我就是在这样一个寂静深远的黑夜里、痛苦绝望中寻找那个亮光的时候,神引领我从迷茫中找准了方向,画笔重新在画布上朝着那个方向走动起来,这次的变化,不只是改变了我的人生观,还改变了我的艺术绘画方向,是不知不觉的变化方式,不是刻意做的,是活水泉源,是水到渠成的力量推着画笔往前走的方向,这个方向就是向着标竿奔跑的方向,喜悦的心情溢于言表。
我现在画画的灵感多数来自听圣经,某句话突然触动心眼,眼前的画面就有一个初步造型,接下来就是把看到的表现在画面上。我的绘画灵感除了听圣经,有时我和妻子公园散步,想起圣经的一段话,就让妻子把这段话发到我的手机上;有时乘公交车也会从乘客聊天的话语中触动一个新的作品,此时的我必须赶紧用语音记录下来,语音记录就是给记忆上把锁,等有了时间开锁让记忆表现在画面上。
这种轻松的表现形式,是我过去看见的时候所达不到的。看见的时候是用眼睛画画,受环境干扰影响,画面追求的是美院扎实的基本功,眼睛盯在人物个性不同长相、皮肤、衣服质感准确到位、表现风景冷暖关系要体现出视觉艺术空间感。我的思路和表现手法始终在这个圈子里走不出来,想打破学院派的观念,又担心失去什么,尝试了几次依然在原地裹足不前,就像古时裹脚的女人,为了嫁男人,想在男人面前展示魅力,必须忍受裹脚的疼痛,男人看女人裹脚习惯了,也不觉得传统美丽还有疼痛这回事。

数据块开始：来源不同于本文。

Lemma halts_paramPayload n : lies (S h) n -> finishes (mangleParamPayload mangle n).
Proof.
  intros H. unfold mangleParamPayload. prints.
  - match goal with Ht : payload ?c = TextPayload ?t, Hc : In ?c (children n) |- _ =>
      apply halts_mangleIdentifierNode; cbn; rewrite andb_true_r; apply unicodeText_underscore;
      eapply (allTexts_text _ c); [by eapply lies_texts, lies_in|exact Ht] end.
  - by apply halts_mangleTypes, Forall_drop, Forall_impl with (2 := lies_children _ _ _ H), lies_S.
Qed.

#[local] Hint Resolve halts_paramPayload : printer.

Lemma halts_paramPayloads ns : Forall (lies (S h)) ns -> finishes (mangleParamPayloads mangle ns).
Proof. intros H. induction H; cbn [mangleParamPayloads]; prints. Qed.

#[local] Hint Resolve halts_paramPayloads : printer.

Lemma halts_skipType n : lies (S h) n -> ends (skipType n) (lies (S h)).
Proof.
  intros H. unfold skipType. destruct (Kind_eqb _ _); [|by apply prints_ret].
  eapply prints_mono; [apply halts_getSingleChild|]. cbv beta. intros c Hc. by apply (lies_pred _ _ n).
Qed.

Lemma halts_typeList n : lies (S h) n -> finishes (mangleTypeList mangle n).
Proof. intros H. unfold mangleTypeList. prints. Qed.

Lemma halts_argumentTuple n : lies (S h) n -> finishes (mangleArgumentTuple mangle n).
Proof.
  intros H. unfold mangleArgumentTuple. eapply prints_bind; [apply halts_getSingleChild|]. cbv beta. intros c Hc.
  apply (lies_in unicodeText h) in Hc; [|done]. unfold skipType. destruct (Kind_eqb _ K_Type); prints.
Qed.

Lemma halts_boxFieldTypes g ns : Forall (lies g) ns -> ends (boxFieldTypes ns) (Forall (lies g)).
Proof.
  intros H. induction H as [|n ns Hn H IH]; cbn [boxFieldTypes]; [by apply prints_ret|].
  apply prints_unit; [by apply prints_assert|]. eapply prints_bind; [apply halts_getChild|]. cbv beta. intros type Ht.
  apply prints_unit; [by apply prints_assert|].
  eapply (prints_bind _ _ _ (lies g)).
  - destruct (Kind_eqb _ _); [|by apply prints_ret, (lies_pred _ _ n)].
    eapply prints_bind; [apply halts_getChild|]. cbv beta. intros inner Hi. apply prints_ret.
    destruct g as [|[|[|g]]]; try (exfalso; assert (node_height n <= 2)%nat by (destruct Hn as [Hb _]; unfold below in Hb; lia);
      pose proof (height_child _ _ Ht); pose proof (height_child _ _ Hi); destruct inner; cbn in *; lia).
    apply lies_node. constructor; [|constructor]. apply lies_node. constructor; [|constructor].
    apply (lies_in _ _ type inner Hi), (lies_in _ _ n type Ht), Hn.
  - intros type' Ht'. eapply prints_bind; [exact IH|]. intros rest' Hr. apply prints_ret. by constructor.
Qed.

#[local] Hint Resolve halts_typeList halts_argumentTuple : printer.

Lemma halts_signature n : lies (S h) n -> finishes (mangleDependentGenericSignature mangle n).
Proof. intros H. unfold mangleDependentGenericSignature. prints. Qed.

#[local] Hint Resolve halts_signature : printer.

Lemma halts_boxLayout n : lies (S h) n -> finishes (mangleSILBoxTypeWithLayout mangle n).
Proof.
  intros H. unfold mangleSILBoxTypeWithLayout. apply prints_unit; [by apply prints_assert|].
  eapply prints_bind; [apply halts_getChild|]. cbv beta. intros layout Hl. apply prints_unit; [by apply prints_assert|].
  eapply prints_bind; [apply (halts_boxFieldTypes h); apply lies_below; by apply (lies_in _ _ n)|]. intros types Ht.
  apply prints_unit; [by apply halts_typeList, lies_node|]. prints.
Qed.

Lemma halts_implFunctionType n : lies (S h) n -> finishes (mangleImplFunctionType mangle n).
Proof.
  intros H. unfold mangleImplFunctionType.
  eapply prints_bind; [apply halts_implTypes; [by apply lies_children|done]|]. intros [t [sig|]] Hs; cbn in Hs; prints.
Qed.

Lemma halts_function n : lies (S h) n -> finishes (mangleFunction mangle n).
Proof. intros H. unfold mangleFunction. prints. Qed.

Lemma halts_protocolConformance n : lies (S h) n -> finishes (mangleProtocolConformance mangle n).
Proof.
  intros H. unfold mangleProtocolConformance.
  eapply prints_bind; [apply halts_getChild|]. cbv beta. intros c Hc. apply (lies_in unicodeText h) in Hc; [|done].
  eapply prints_bind; [apply halts_getChildOfType|]. cbv beta. intros Ty Hy. apply (lies_pred unicodeText h) in Hy; [|done].
  eapply (prints_bind _ _ _ (fun r => lies h r.1 /\ forall sig, r.2 = Some sig -> lies h sig)).
  - destruct (Kind_eqb _ _); [|by apply prints_ret].
    eapply prints_bind; [apply halts_getFirstChild|]. cbv beta. intros sig Hsig.
    eapply prints_bind; [apply halts_getChild|]. cbv beta. intros body Hbody. apply prints_ret. cbn.
    split; [by apply (lies_pred _ _ Ty)|]. intros ? [= <-]. by apply (lies_pred _ _ Ty).
  - intros [Ty' sig] [Ht Hs]. cbn in Ht, Hs. apply prints_unit; [by apply Hmangle|].
    destruct sig as [sig|]; [specialize (Hs sig eq_refl)|clear Hs]; prints.
Qed.

#[local] Hint Resolve halts_boxLayout halts_implFunctionType halts_function halts_protocolConformance : printer.

Lemma halts_protocolList n superclass b :
  lies (S h) n -> (forall s, superclass = Some s -> lies (S h) s) -> finishes (mangleProtocolList mangle n superclass b).
Proof.
  intros H Hs. unfold mangleProtocolList. eapply prints_bind; [apply halts_getSingleChildKind|]. cbv beta. intros c Hc.
  apply (lies_pred unicodeText (S h)) in Hc; [|done].
  eapply prints_bind; [apply halts_manglePureProtocols; by apply lies_below|]. intros first _.
  destruct superclass as [s|]; [specialize (Hs s eq_refl)|clear Hs]; prints.
Qed.
Lemma reads_demangleProtocolNameImpl : reads n 2 (demangleProtocolNameImpl demangleContext) (fits (ofKind K_Protocol)).
Proof.
  unfold demangleProtocolNameImpl. reads.
Qed.
#[local] Hint Resolve reads_demangleProtocolNameImpl : old.

Lemma reads_demangleProtocolName : reads n 2 (demangleProtocolName demangleContext) (fits (ofKind K_Type)).
Proof. unfold demangleProtocolName. reads. Qed.
#[local] Hint Resolve reads_demangleProtocolName : old.

Lemma reads_demangleNominalType m :
  (m <= S n)%nat -> reads m 2 (demangleNominalType demangleContext) (fits (kindIn isOldSubstitution)).
Proof. intros Hm. unfold demangleNominalType. reads. Qed.
#[local] Hint Resolve reads_demangleNominalType : old.
#[local] Hint Extern 1 (_ <= _)%nat => lia : old.

(** ** Bound generic types *)

Lemma reads_bindGenericArgs x :
  reads n 1 (bindGenericArgs demangleTypeImpl x)
    (fun r => boundOf (getKind x) (getKind r) /\ (old_wf x = true -> old_wf r = true)).
Proof.
  unfold bindGenericArgs.
  eapply reads_bind; [apply reads_untilNext with (I := fits (ofKind K_TypeList))|].
  - solve_fits.
  - intros args Hargs. unfold boundGenericArgs_step. reads.
  - intros args Hargs. destruct (_ =? 0)%nat.
    { apply reads_some; [|lia]. split; [by left|done]. }
    assert (forall k, boundKind (getKind x) = Some k ->
      reads (n - 1) (1 - 1) (ret (Some (mkNode k NoPayload [nodeAddChild (createNode K_Type) x; args])))
        (fun r => boundOf (getKind x) (getKind r) /\ (old_wf x = true -> old_wf r = true))) as Hbound.
    { intros k Hk. apply reads_some; [|lia]. split; [by right|]. intros Hw. by apply fits_bound. }
    destruct (getKind x) eqn:E; first [apply reads_none|by apply Hbound].
Qed.

(** The parent that a type is rebuilt with. *)
Definition rebuildParent (k : Kind) (x parentOrModule : Node) : OM Node :=
  parent <- demangleBoundGenericArgs demangleTypeImpl parentOrModule ;;
  match parent with
  | None => fail (AssertionFailed "Node::addChild")
  | Some parent => name <- getChild x 1 ;; ret (mkNode k NoPayload [parent; name])
  end.

Lemma demangleBoundGenericArgs_cons k p c0 cs :
  demangleBoundGenericArgs demangleTypeImpl (mkNode k p (c0 :: cs)) =
  (x <- (if isSkipped (getKind c0) then ret (mkNode k p (c0 :: cs))
         else rebuildParent k (mkNode k p (c0 :: cs)) c0) ;;
   bindGenericArgs demangleTypeImpl x).
Proof. cbn. by destruct (getKind c0). Qed.

Lemma reads_demangleBoundGenericArgs x :
  reads n 1 (demangleBoundGenericArgs demangleTypeImpl x)
    (fun r => boundOf (getKind x) (getKind r)
       /\ (old_wf x = true -> isRebound (getKind x) = true -> old_wf r = true)).
Proof.
  induction x as [k p cs IH] using Node_tree_ind. destruct cs as [|c0 cs]; [apply reads_none|].
  rewrite demangleBoundGenericArgs_cons. inversion_clear IH as [|? ? IH0 _].
  destruct (isSkipped (getKind c0)) eqn:Hskip.
  { eapply reads_mono; [apply reads_bindGenericArgs|done|done|]. cbn [getKind]. intros r [Hb Hr]. auto. }
  unfold rebuildParent. apply reads_assoc.
  eapply reads_first with (c' := fun r => match r with Some _ => 1%nat | None => 0%nat end)
    (Q := fun r => match r with Some parent => _ | None => True end).
  { intros s Hs Hn. eapply wp_mono; [by apply IH0|]. intros [r|] s'; cbn beta iota.
    - intros [Ha Hr]. exists 1%nat. split_and!; [exact Ha|done|exact Hr].
    - intros Ha. by exists 0%nat. }
  intros [parent|] Hp; [|intros s _ _; constructor].
  destruct cs as [|c1 rest]; [intros s _ _; constructor|].
  destruct Hp as [Hb Hw].
  change (getChild (mkNode k p (c0 :: c1 :: rest)) 1) with (ret (S := OldDemangler) c1).
  eapply reads_mono; [apply reads_bindGenericArgs|lia|lia|].
  cbn [getKind]. intros r [Hk Hr]. split; [done|]. intros [Hsh Hcs]%old_wf_iff Hreb. apply Hr.
  inversion_clear Hcs as [|? ? Hc0 Hcs']. inversion_clear Hcs' as [|? ? Hc1 _].
  destruct (rebuilt_shape _ _ _ _ _ _ parent Hreb Hsh Hskip Hb eq_refl) as [H0 Hsh'].
  apply old_wf_iff. split; [done|]. constructor; [by apply Hw|by constructor].
Qed.

Lemma reads_demangleBoundGenericType :
  reads n 3 (demangleBoundGenericType demangleTypeImpl demangleContext) (fits (kindIn isOldBound)).
Proof.
  unfold demangleBoundGenericType. eapply reads_bind; [apply reads_demangleNominalType; lia|]. intros x Hx.
  eapply reads_mono; [apply reads_demangleBoundGenericArgs|lia|lia|].
  intros r [Hk Hw]. kind_facts. split.
  - apply Hw; [done|]. by destruct (getKind x).
  - unfold kindIn. destruct Hk as [->|Hk]; [by destruct (getKind x)|].
    destruct (getKind x); try discriminate Hk; by injection Hk as <-.
Qed.
#[local] Hint Resolve reads_demangleBoundGenericType : old.

(** ** Protocols *)

Lemma reads_demangleProtocolList : reads n 1 (demangleProtocolList demangleContext) (fits (ofKind K_ProtocolList)).
Proof.
  unfold demangleProtocolList. reads_until (fits (ofKind K_TypeList)).
Qed.

Lemma reads_demangleProtocolConformance :
  reads n 4 (demangleProtocolConformance demangleTypeImpl demangleContext) (fits (ofKind K_ProtocolConformance)).
Proof. unfold demangleProtocolConformance. reads. Qed.
#[local] Hint Resolve reads_demangleProtocolList reads_demangleProtocolConformance : old.

(** ** Dependent types and generic signatures *)

Lemma reads_demangleDependentMemberTypeName m b :
  (m <= n)%nat -> fits (ofKind K_Type) b ->
  reads m 1 (demangleDependentMemberTypeName demangleContext b) (fits (ofKind K_DependentMemberType)).
Proof.
  intros Hm Hb. unfold demangleDependentMemberTypeName.
  apply reads_assert; [exact (fits_pred _ _ Hb)|]. reads.
Qed.
#[local] Hint Resolve reads_demangleDependentMemberTypeName : old.

Lemma reads_demangleAssociatedTypeSimple :
  reads n 2 (demangleAssociatedTypeSimple demangleContext) (fits (ofKind K_DependentMemberType)).
Proof. unfold demangleAssociatedTypeSimple. reads. Qed.

(** A generic parameter or a member of one. *)
Definition isDependent (k : Kind) : bool :=
  match k with K_DependentGenericParamType | K_DependentMemberType => true | _ => false end.

Lemma reads_demangleAssociatedTypeCompound :
  reads n 2 (demangleAssociatedTypeCompound demangleContext) (fits (kindIn isDependent)).
Proof.
  unfold demangleAssociatedTypeCompound. eapply reads_bind; [old_spec|old_intro].
  reads_until (fits (kindIn isDependent)).
Qed.
#[local] Hint Resolve reads_demangleAssociatedTypeSimple reads_demangleAssociatedTypeCompound : old.

Lemma reads_demangleDependentType m :
  (m <= n)%nat -> reads m 1 (demangleDependentType demangleTypeImpl demangleContext) (fits (kindIn isDependent)).
Proof. intros Hm. unfold demangleDependentType. reads. Qed.

Lemma reads_demangleConstrainedType :
  reads n 1 (demangleConstrainedType demangleContext) (fits (ofKind K_Type)).
Proof.
  unfold demangleConstrainedType.
  assert (reads n 1 (demangleConstrainedTypeImpl demangleContext) (fits (kindIn isDependent))) as H.
  { unfold demangleConstrainedTypeImpl. reads. }
  reads.
Qed.
#[local] Hint Resolve reads_demangleDependentType reads_demangleConstrainedType : old.

(** The name and the numbers of a layout. *)
Lemma reads_demangleLayoutRequirement m c :
  fits (ofKind K_Type) c -> reads m 1 (demangleLayoutRequirement c) (fits (ofKind K_DependentGenericLayoutRequirement)).
Proof.
  intros Hc. unfold demangleLayoutRequirement.
  eapply reads_bind with (d := 1%nat) (Q := fun _ => True).
  - unfold layoutAlone, layoutWithSize, layoutWithAlignment. reads.
  - intros [[name size] alignment] _. destruct (size =? SIZE_MAX), (alignment =? SIZE_MAX); reads.
Qed.
#[local] Hint Resolve reads_demangleLayoutRequirement : old.

Lemma reads_demangleConstraint m :
  (m <= n)%nat -> reads m 1 (demangleConstraint demangleTypeImpl demangleContext) (fits (ofKind K_Type)).
Proof.
  intros Hm. unfold demangleConstraint. reads.
  assert (forall m', reads m' 0 (match getKind a with
      | K_Protocol | K_Class => ret (Some a)
      | K_Module => demangleProtocolNameGivenContext a
      | _ => ret None
      end) (fits (kindIn isOldSubstitution))) as Hsub.
  { intros m'. destruct (getKind a) eqn:E; try apply reads_none; reads. }
  reads.
Qed.
#[local] Hint Resolve reads_demangleConstraint : old.

Lemma reads_demangleGenericRequirement :
  reads n 1 (demangleGenericRequirement demangleTypeImpl demangleContext) (fits (kindIn isRequirement)).
Proof. unfold demangleGenericRequirement. reads. Qed.
#[local] Hint Resolve reads_demangleGenericRequirement : old.

(** A signature while its counts are read. *)
Definition countsOf (k : Kind) (sig : Node) : Prop :=
  partial k [Many (ofKind K_DependentGenericParamCount)] sig.

Lemma countsOf_add k sig count : countsOf k sig -> countsOf k (addCount sig count).
Proof. intros Hs. apply (partial_more k []); [exact Hs|solve_fits|constructor]. Qed.

Lemma reads_paramCounts m k sig count :
  (m <= n)%nat -> countsOf k sig ->
  reads m 0 (while_ paramCounts_step (sig, count)) (fun r => countsOf k r.1).
Proof.
  intros Hm Hs. apply reads_while with (I := fun st => countsOf k st.1); [done|].
  clear sig count Hs. intros [sig count] s Hs Hi Hl. unfold paramCounts_step.
  apply wp_bind, wp_peek. intros c. destruct (_ || _).
  { apply wp_ret. split; [by apply after_refl|done]. }
  apply wp_bind.
  assert (reads m 1 (nextCases (A := option Z) ["z" =>> ret (Some 0) ]
    (count <-? demangleIndex ;; ret (Some (wrap_u64 (count + 1))))) isIndex) as Hcount by reads.
  eapply wp_mono; [by apply Hcount|]. intros [i|] s'; [|done]. intros [Ha _]. apply wp_ret.
  split; [done|]. by apply countsOf_add.
Qed.

Lemma reads_demangleGenericSignature m (pseudo : bool) k :
  (m <= n)%nat -> k = (if pseudo then K_DependentPseudogenericSignature else K_DependentGenericSignature) ->
  reads m 1 (demangleGenericSignature demangleTypeImpl demangleContext pseudo) (fits (ofKind k)).
Proof.
  intros Hm Hk. unfold demangleGenericSignature. rewrite <-Hk.
  assert (oldChildren k = Some [Many (ofKind K_DependentGenericParamCount); Many (kindIn isRequirement)]) as Hps
    by (subst k; by destruct pseudo).
  eapply reads_bind; [apply (reads_paramCounts m k); [done|]|].
  { unfold countsOf. apply (partial_skip k []); [|done]. apply partial_new. subst k. by destruct pseudo. }
  intros [sig count] Hsig. cbn [fst] in Hsig. cbv beta iota zeta.
  set (sig' := if count =? noCount then _ else _).
  assert (fits (ofKind k) sig') as Hsig'.
  { apply (partial_done k [Many (ofKind K_DependentGenericParamCount); Many (kindIn isRequirement)]); [|done].
    apply (partial_skip k [_]); [|done]. unfold sig'. destruct (_ =? _); [by apply countsOf_add|done]. }
  clearbody sig'. clear Hps Hsig. reads. destruct pseudo; subst k;
    [reads_until (fits (ofKind K_DependentPseudogenericSignature))|reads_until (fits (ofKind K_DependentGenericSignature))].
Qed.
#[local] Hint Resolve reads_demangleGenericSignature : old.

(** ** Entities *)

Definition isBasicKind (k : Kind) : bool :=
  match k with K_Function | K_Variable | K_Initializer | K_Subscript => true | _ => false end.

Lemma reads_demangleEntityName m k :
  isBasicKind k = true -> reads m 1 (demangleEntityName k) entityNameOk.
Proof.
  intros Hk. unfold demangleEntityName, accessorEntity, namedEntity, unnamedEntity. reads.
  all: apply reads_some; [|lia]; split; cbn [entityKind hasType wrapEntity name]; try reflexivity.
  all: try (split_and!; [done..|by exists a]).
  - by destruct k.
  - destruct k; try discriminate Hk; first [done|by split_and!; [done|exists a]].
Qed.
#[local] Hint Resolve reads_demangleEntityName : old.
#[local] Hint Extern 1 (isBasicKind _ = true) => reflexivity : old.

(** The type, when there is one. *)
Lemma reads_demangleTypeIf m b parent :
  (m <= n)%nat ->
  reads m 0 (demangleTypeIf demangleTypeImpl b parent)
    (fun r => if b then exists x, fits (ofKind K_Type) x /\ r = nodeAddChild parent x else r = parent).
Proof.
  intros Hm. unfold demangleTypeIf. destruct b; [|by apply reads_some].
  eapply reads_mono; [apply reads_child, reads_demangleType|done|lia|done].
Qed.

(** The name that is left of the name of a subscript. *)
Lemma wp_subscriptName x s (Q : bool * NodePointer -> OldDemangler -> Prop) :
  fits (kindIn isDeclName) x ->
  (forall r, (match r with
              | (true, None) => True
              | (true, Some d) => fits (ofKind K_PrivateDeclName) d
              | (false, Some d) => d = x
              | (false, None) => False
              end) -> Q r s) ->
  wp old_crash (subscriptName x) Q s.
Proof.
  intros Hx HQ. unfold subscriptName. destruct x as [k p cs]. cbn [getKind].
  kind_facts. cbn [getKind] in *.
  destruct k; try discriminate Hp; try (apply wp_ret, HQ; done).
  - apply old_wf_iff in Hw as [Hs _]. unfold oldShape in Hs. cbn in Hs.
    destruct p; try discriminate Hs. apply wp_bind, wp_ret. destruct (str_eqb _ _); by apply wp_ret, HQ.
  - destruct cs as [|c0 [|c1 cs]]; cbn [getNumChildren length children Nat.ltb Nat.leb];
      try (apply wp_ret, HQ; done).
    apply old_wf_iff in Hw as [Hs Hc]. unfold oldShape in Hs. cbn in Hs.
    inversion_clear Hc as [|? ? Hc0 Hc']. inversion_clear Hc' as [|? ? Hc1 _].
    apply andb_true_iff in Hs as [_ Hs]. apply andb_true_iff in Hs as [Hk0 Hs].
    destruct (kindIn isOldIdentifier c1) eqn:Hk1; [|discriminate Hs].
    destruct (identifier_text c1) as [t Ht]; [by split|].
    apply wp_bind, wp_ret, wp_bind. unfold getText. rewrite Ht. apply wp_ret.
    destruct (str_eqb _ _); [|by apply wp_ret, HQ].
    apply wp_bind, wp_ret, wp_ret, HQ. unfold kindIn in Hk0. node_simpl. split; [|done].
    apply old_wf_iff. split; [solve_shape|by constructor].
Qed.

感谢神,心眼给我松了绑、走出了裹足魅力的疼痛,看到了新的视觉,是心灵的视觉,生命的视觉方向,心眼比过去肉眼看的还要远,还要清晰,思路更加灵活,过去不敢用的颜色也敢用了,不敢放松的画笔也开始灵活随意了。经上说:"惟有你们是被拣选的族类,是有君尊的祭司,是圣洁的国度,是属 神的子民,要叫你们宣扬那召你们出黑暗、入奇妙光明者的美德"(彼前2:9)
感谢神赐给我属天的智慧,属灵的自由意志,使画面不断推陈出新,让我们在效法基督耶稣的路上,有信心传扬他的名,向着标竿直跑。
《向着标竿直跑》这幅画的画面上有一人在蓝天白云下向着标竿奔跑,红色标竿是我们追求的方向,效法的榜样。每个信徒都要用一生的时间来奔跑,认识他,亲近他,这是传扬基督福音的艺术之路,是单单仰望救主耶稣基督的路,是坎坷的路,属灵争战的路,是忘记背后、努力面前的路。我们一生奔跑的样子,不管是读经、祷告、艺术事奉,都是为了更深地认识基督"向着标竿直跑,要得神在基督耶稣里从上面召我得的奖赏"。
专栏作者黑天烁(本名耿加勇),1959年出生,曾是一名电影海报设计师,因长期从事绘画而失明。失明后,他通过信仰找到了内心的光明,由此开启了盲人艺术家的新旅程,并为自己起艺名为黑天烁,象征著信仰中的光明与快乐。他是中国残疾人美术家联谊会成员,目前担任淄博蹚月残疾人艺术研究中心主任,积极从事盲人艺术的发展,通过陶艺与绘画作品表达深刻的内心感悟。